Annotation

Digital format

The texts in CoWITE are encoded as UTF-8 plain text files and are accompanied by header flat metadata, which includes detailed information on authorship, date, genre, topic, and source. All texts are part-of-speech annotated using a customised tagset adapted to the specific features of historical English and the instructive genres represented in the corpus.

Each text is available in a diplomatic version, preserving the original spelling and punctuation. Normalised versions, which regularise spelling for easier processing and comparison, are currently in progress, but not yet available for the entire dataset. This format allows for both quantitative and qualitative analysis, supporting a wide range of research applications in historical linguistics, corpus stylistics, discourse analysis, and the history of women’s writing.

Metadata

Each file in the corpus is accompanied by rich metadata annotation, designed to facilitate detailed linguistic, bibliographic, and discursive analysis. The annotation follows a consistent scheme across all texts and is encoded in the header.

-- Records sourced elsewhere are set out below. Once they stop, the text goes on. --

(** The balance checks of a post. *)
Lemma tl_checkSourceBalances ledger outs ins d (Q : result unit -> DB -> Prop) :
  ((forall x, x ∈ map_to_list outs -> covered_as seen ledger ins d x) -> Q (Ok tt) d) -> (forall e, Q (Err e) d) ->
  W (checkSourceBalances ledger outs ins) d Q.
Proof.
  intros HQ HE. apply tl_bind, tl_range. intros l Hl.
  apply (tl_for_each_check _ (covered_as seen ledger ins d)); [|intros Hx; apply HQ|done].
  - intros [[account asset] output] Q' HQ' HE'. unfold check_source.
    destruct (IsIssuer account _) eqn:Ei; [apply tl_ok, HQ'; by left|].
    apply tl_mbind, tl_availableBalance. intros av Hav.
    destruct (_ <? output) eqn:El; [apply tl_fail, HE'|]. apply tl_ok, HQ'. right. exists av. split; [done|]. simpl.
    apply Z.ltb_ge in El. destruct (ins !! _); simpl in *; lia.
  - intros x. rewrite <- Hl. apply Hx.
Qed.

Lemma tl_validateSegments segs nodes d (Q : result unit -> DB -> Prop) :
  (forall r, Q r d) -> W (validateSegments segs nodes) d Q.
Proof.
  intros HQ. revert nodes. induction segs as [|seg segs IH]; intros nodes; simpl; [apply tl_fail, HQ|].
  assert (Hm : forall node, W (matchNode (validateSegments segs)
      (match segs with [] => true | _ => false end) node) d Q).
  { intros node. unfold matchNode. repeat case_match; try (apply tl_ret, HQ). apply IH. }
  destruct (find_node seg nodes); [apply Hm|].
  apply tl_bind, tl_range. intros l _. destruct (List.find _ l) as [[? ?]|]; [apply Hm|apply tl_fail, HQ].
Qed.

Lemma tl_ValidateAccount c a d (Q : result unit -> DB -> Prop) :
  (forall r, Q r d) -> W (ValidateAccount c a) d Q.
Proof. intros HQ. destruct c; [apply tl_ret, HQ|]. by apply tl_validateSegments. Qed.

Lemma tl_validate_chart coa mode ps d (Q : result unit -> DB -> Prop) :
  (forall r, Q r d) -> W (validate_chart coa mode ps) d Q.
Proof.
  intros HQ. induction ps as [|p ps IH]; simpl; [apply tl_ret, HQ|].
  apply tl_bind. unfold ValidatePosting.
  apply tl_mbind, tl_wrap, tl_ValidateAccount. intros [u|e]; simpl.
  - apply tl_wrap, tl_ValidateAccount. intros [v|e]; simpl; [apply IH|]. case_match; [apply tl_ret, HQ|apply IH].
  - case_match; [apply tl_ret, HQ|apply IH].
Qed.

Lemma tl_enforce_schema ledger ps d (Q : result unit -> DB -> Prop) :
  (forall r b, Q r (set_log_batches b d)) -> W (enforce_schema ledger ps) d Q.
Proof.
  intros HQ. assert (H0 : forall r, Q r d).
  { intros r. specialize (HQ r (log_batches d)). by destruct d. }
  unfold enforce_schema. destruct (_ || _); [|apply tl_ret, H0].
  unfold validatePostingsAgainstSchema. destruct (String.eqb _ _); [apply tl_ret, H0|].
  apply tl_bind. unfold GetSchema. apply tl_mbind, tl_on_err.
  apply (tl_pool_row (fun _ d => _)). intros [r|e] b; simpl; [|apply tl_ret, HQ].
  apply tl_ret. simpl. case_match; apply tl_ret, HQ.
Qed.
End Loops.

(** The buckets of the delta rows of a post, in order. *)
Definition buckets_of (ps : list PostingInput) : list (string * string) :=
  flat_map (fun p => [(pi_Source p, pi_Asset p); (pi_Destination p, pi_Asset p)]) ps.
Definition bucket_of (r : VolumeDeltaRecord) : string * string := (vd_Account r, vd_Asset r).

The following elements are systematically recorded:

  • Author name (including initials, pseudonyms, or attributions such as A Lady)
  • Gender (all authors in the corpus are women)
  • Full title and a standardised short title
  • Date of composition or publication, along with the corresponding century
  • Genre and subgenre (e.g., recipe, cookery, medical, domestic economy)
  • Variant of English (British or American)
  • Name of the transcriber
  • Place of publication and publishing house (when known)
  • Thematic tags reflecting the content focus (e.g., culinary, medical, health, nutrition)

These metadata annotations allow for filtered searches and corpus-based comparisons based on time period, genre, language variety, and topic. They also ensure transparency and traceability of the source materials, supporting both linguistic and interdisciplinary research.